Perempuan itu terlihat marah, ia mungkin ingin keluar dengan baju yang cantik, tetapi bajunya basah karena sedang dicuci. "Mbak nyuci kok gak bilangin sih. Mau tak pakai ini bajunya!"

Si pencuci pakaian ini menyodorkan baju basah kepada adiknya. "Mbak suruh aku pakai baju basah? Masih berbusa lagi ishh!" Sejujurnya adiknya terlihat berlebihan. Mengapa marah besar seperti itu padahal bajunya dicucikan oleh kakaknya?

"Mbak Mita ngerusak rencana aku aja!
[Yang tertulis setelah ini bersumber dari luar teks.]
(** ** Short writes *)

(** The blob of a capture whose writes are cut short: the loop advances by what it asked
    for, so the digests in the manifest are those of the device's bytes, while the file
    holds zeros in their place. Here one write moves at most two bytes. *)
Theorem short_write_loses_bytes :
  let t := Tensor true (Some 0) (lit "torch.uint8") [4] [1] 1000 4 1 (Storage 1000 4) in
  let bytes := [1; 2; 3; 4]%N in
  ∃ entries, capture_python 2 4 (mwrite (λ _, 0%N) 1000 bytes) [(t, [])] [(t, [], 0, 4)] 4
    = Ok ([1; 2; 0; 0]%N, hexdigest bytes, entries).
Proof. eexists. reflexivity. Qed.

(** ** Native restore *)

Lemma nonempty_group_spec b l : concat (nonempty_group b l).*2 = l ∧ Forall (λ g, g.1 = lit b ∧ g.2 = l ∧ g.2 ≠ []) (nonempty_group b l).
Proof. destruct l; simpl; [by split; constructor|]. rewrite app_nil_r. split; [done|]. by repeat constructor. Qed.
Malas ihh!" Adiknya bersiap melempar pakaian basah itu ke wajah gadis pencuci. Dengan sigap Dara menangkap pakaian basah itu.

Dara berencana untuk tidak ikut campur tetapi ini membuat Dara marah. "Hey kamu! Balik sini!" Dara menghampirinya, bersiap mengomeli anak itu.

"Gak tau terimakasih ya kamu. Baju kamu udah dicuciin sama mbakmu, tinggal pakai yang lain susah bener. Minta maaf sana!" Tegas Dara membuat gadis itu tidak merubah wajah marahnya sedikitpun.

Seingat Dara ibunya berkata anak dulu selalu menunduk takut jika dimarahi oleh yang lebih dewasa. "Kamu siapa? Ikut campur banget. Aku laporin ibuku ya nanti!" Gaya bicara adik ini murni dialek Sidoarjo. Terdengar keras seperti dirinya.